# EXERCISE PROMPT:
Where the records below reach the line containing "ok ← check_value", start transcribing, and end with the line containing "b ← test_bson_init;", exactly and with nothing else added.

# EXTRACTED RECORDS:
====================
Definition check_value (ty : Z) (key : string) (size : option Z) (x : option (list Z))
    (m : list Z) (v : bson_kv) : option bool :=
  k ← key_is m v key;
  d ← match x with None => Some true | Some x => data_is m v x end;
  Some ((kv_type v =? ty) && (match size with None => true | Some n => kv_size v =? n end) &&
        k && d).

Definition decode_steps : list (Z * (list Z → bson_kv → option bool)) :=
  [(1 + 6 + 1 + 8, check_value BSON_DOUBLE "test1d" None (Some val1d));
   (1 + 8 + 1 + 4, check_value BSON_INT32 "test2i32" None (Some (le_enc 4 val2i32)));
   (1 + 8 + 1 + 8, check_value BSON_INT64 "test3i64" None (Some (le_enc 8 val3i64)));
   (1 + 8 + 1 + zlen val4str + 1 + 4,
    check_value BSON_STRING "test4str" (Some (zlen val4str)) (Some val4str));
   (1 + 8 + 1 + 1 + 6 + 4, λ m v,
    ok ← check_value BSON_BINARY "test5bin" (Some 6) (Some val5bin) m v;
    Some (ok && (kv_subtype v =? BSON_BINARY_GENERIC)));
   (1 + 9 + 1 + 1, check_value BSON_BOOLEAN "test6true" (Some 1) (Some [1]));
   (1 + 10 + 1 + 1, check_value BSON_BOOLEAN "test7false" (Some 1) (Some [0]));
   (1 + 9 + 1, check_value BSON_NULL "test8NULL" (Some 0) None)].

Fixpoint run_steps (steps : list (Z * (list Z → bson_kv → option bool)))
    (s : bson_info * bson_kv * bson_kv) : option (bson_info * bson_kv * bson_kv) :=
  match steps with
  | [] => Some s
  | (parsed, check) :: steps => s ← decode_step parsed check s; run_steps steps s
  end.

Definition test_decoding : option unit :=
  b ← test_bson_init;
  b ← test_serialize_all b test_values;
  b ← test_bson_finalize b;
  _ ← dump b;
  b ← test_bson_make_readable b;
  '(b, v1, v2) ← run_steps decode_steps (b, kv_indet, kv_indet);
  let old_position := bi_position b in
  let old_size := bi_size b in
  '(b, _, _, rc) ← bson_deserialize b v1 v2;
  _ ← assert_ (rc =? 0);
  _ ← assert_ (bi_position b =? u64 (old_position + 1));
  _ ← assert_ (bi_size b =? u64 (old_size - 1));
  test_bson_cleanup b.

(** [main] *)
Definition bson_test_main : option Z :=
  _ ← test_encoding; _ ← test_decoding; Some EXIT_SUCCESS.
End tests.

(** ** Buffers never shrink *)

Create HintDb grow.

Definition grows (f : bson_info → option (bson_info * Z)) : Prop :=
  ∀ b b' rc, doubled (bi_size b) → f b = Some (b', rc) →
    bi_size b ≤ bi_size b' ∧ doubled (bi_size b').

Definition keeps_size (f : bson_info → option bson_info) : Prop :=
  ∀ b b', f b = Some b' → bi_size b' = bi_size b.

Section grows.
Context `{Malloc}.

Lemma check_size_grows added : grows (λ b, check_size b added).
Proof.
  intros b b' rc Hd E. unfold check_size in E.
  destruct (bi_size b <? u64 (bi_position b + added)); [|by simplify_eq].
  unfold resize in E. destruct (bi_buffer b); [by simplify_eq| |done].
  set (needed := s32 (u64 (bi_position b + added))) in E.
  pose proof (doubled_bounds _ Hd). rewrite !(swrap_small 32 (bi_size b)) in E by lia.
  bind_inv E. destruct (decide (needed ≤ 2 ^ 30)) as [Hn|Hn].
  - destruct (new_size_ok (bi_size b) needed Hd Hn) as (n & En & Hdn & _ & Hge & _).
    pose proof (doubled_bounds _ Hdn). do 3 bind_inv E. simplify_eq. cbn.
    by rewrite uwrap_small by lia.
  - destruct Hd as (j & Hj & Ej).
    assert (2 ^ j ≤ 2 ^ 30) by (apply Z.pow_le_mono_r; lia).
    rewrite Ej, <-(swrap_small 32 (2 ^ j)) in E0 by lia.
    by rewrite new_size_diverges_from in E0 by lia.
Qed.

Lemma put_keeps d : keeps_size (λ b, put b d).
Proof. intros b b' E. unfold put in E. do 2 bind_inv E. by simplify_eq. Qed.

Lemma keeps_bind {A} (o : option A) (f : A → bson_info → option bson_info) :
  (∀ x, keeps_size (f x)) → keeps_size (λ b, x ← o; f x b).
Proof. intros Hf b b' E. bind_inv E. by eapply Hf. Qed.

Lemma keeps_seq f g : keeps_size f → keeps_size g → keeps_size (λ b, b ← f b; g b).
Proof. intros Hf Hg b b' E. bind_inv E. rewrite (Hg _ _ E). by apply Hf. Qed.

Lemma checked_grows b b' rc added f :
  keeps_size f → doubled (bi_size b) → checked b added f = Some (b', rc) →
  bi_size b ≤ bi_size b' ∧ doubled (bi_size b').
Proof.
  intros Hf Hd E. unfold checked in E. bind_inv E. destruct x as [b1 rc1].
  destruct (check_size_grows added b b1 rc1 Hd E0) as [Hle Hd1].
  destruct (rc1 =? 0); [|by simplify_eq]. bind_inv E. simplify_eq.
  by rewrite (Hf _ _ E1).
Qed.

Lemma grows_bind f g : grows f → grows g → grows (λ b, '(b, _) ← f b; g b).
Proof.
  intros Hf Hg b b' rc Hd E. bind_inv E. destruct x as [b1 rc1].
  destruct (Hf _ _ _ Hd E0) as [Hle Hd1]. destruct (Hg _ _ _ Hd1 E). split; [lia|done].
Qed.

Lemma grows_get {A} (o : option A) f : (∀ x, grows (f x)) → grows (λ b, x ← o; f x b).
Proof. intros Hf b b' rc Hd E. bind_inv E. by eapply Hf. Qed.

Lemma grows_same rc : grows (λ b, Some (b, rc)).
Proof. intros b b' rc' Hd E. by simplify_eq. Qed.

Lemma grows_checked added f : keeps_size f → grows (λ b, checked b added f).
Proof. intros Hf b b' rc Hd E. by eapply checked_grows. Qed.

#[local] Hint Resolve put_keeps keeps_bind keeps_seq grows_bind grows_get grows_same grows_checked : grow.

Lemma serialize_cstring_grows p : grows (λ b, serialize_cstring b p).
Proof. unfold serialize_cstring. destruct (cdata_null p); auto 8 with grow. Qed.

Lemma serialize_string_grows len str : grows (λ b, serialize_string b len str).
Proof. unfold serialize_string. destruct len, str; auto 10 with grow. Qed.

Lemma serialize_raw_grows n p : grows (λ b, serialize_raw n b p).
Proof. unfold serialize_raw. destruct p; auto 8 with grow. Qed.

Lemma serialize_boolean_grows p : grows (λ b, serialize_boolean b p).
Proof. unfold serialize_boolean. auto 8 with grow. Qed.

Lemma serialize_document_grows p : grows (λ b, serialize_document b p).
Proof. unfold serialize_document. destruct p; auto 8 with grow. Qed.

Lemma serialize_binary_grows len st p : grows (λ b, serialize_binary b len st p).
Proof. unfold serialize_binary. destruct len, p; auto 10 with grow. Qed.

Lemma serialize_prefixed_grows data off : grows (serialize_prefixed data off).
Proof. unfold serialize_prefixed. auto 8 using serialize_string_grows with grow. Qed.

#[local] Hint Resolve serialize_cstring_grows serialize_string_grows serialize_raw_grows
  serialize_boolean_grows serialize_document_grows serialize_binary_grows
  serialize_prefixed_grows : grow.

Lemma put_grows d f : grows f → grows (λ b, b ← put b d; f b).
Proof.
  intros Hf b b' rc Hd E. bind_inv E. apply put_keeps in E0 as Es.
  rewrite <-Es in *. by eapply Hf.
Qed.

Lemma serialize_value_grows v : grows (serialize_value v).
Proof.
  unfold serialize_value, serialize_double, serialize_int32, serialize_int64, serialize_objectid.
  repeat match goal with |- context [if ?c then _ else _] => destruct c end;
    auto 8 with grow.
Qed.

Lemma put_element_grows ty key f : grows f → grows (λ b, put_element b ty key f).
Proof.
  intros Hf. apply put_grows, grows_bind; [auto with grow|].
  apply (grows_bind f (λ b, Some (b, EXIT_SUCCESS))); auto with grow.
Qed.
====================
# WORKED SOLUTION:
    ok ← check_value BSON_BINARY "test5bin" (Some 6) (Some val5bin) m v;
    Some (ok && (kv_subtype v =? BSON_BINARY_GENERIC)));
   (1 + 9 + 1 + 1, check_value BSON_BOOLEAN "test6true" (Some 1) (Some [1]));
   (1 + 10 + 1 + 1, check_value BSON_BOOLEAN "test7false" (Some 1) (Some [0]));
   (1 + 9 + 1, check_value BSON_NULL "test8NULL" (Some 0) None)].

Fixpoint run_steps (steps : list (Z * (list Z → bson_kv → option bool)))
    (s : bson_info * bson_kv * bson_kv) : option (bson_info * bson_kv * bson_kv) :=
  match steps with
  | [] => Some s
  | (parsed, check) :: steps => s ← decode_step parsed check s; run_steps steps s
  end.

Definition test_decoding : option unit :=
  b ← test_bson_init;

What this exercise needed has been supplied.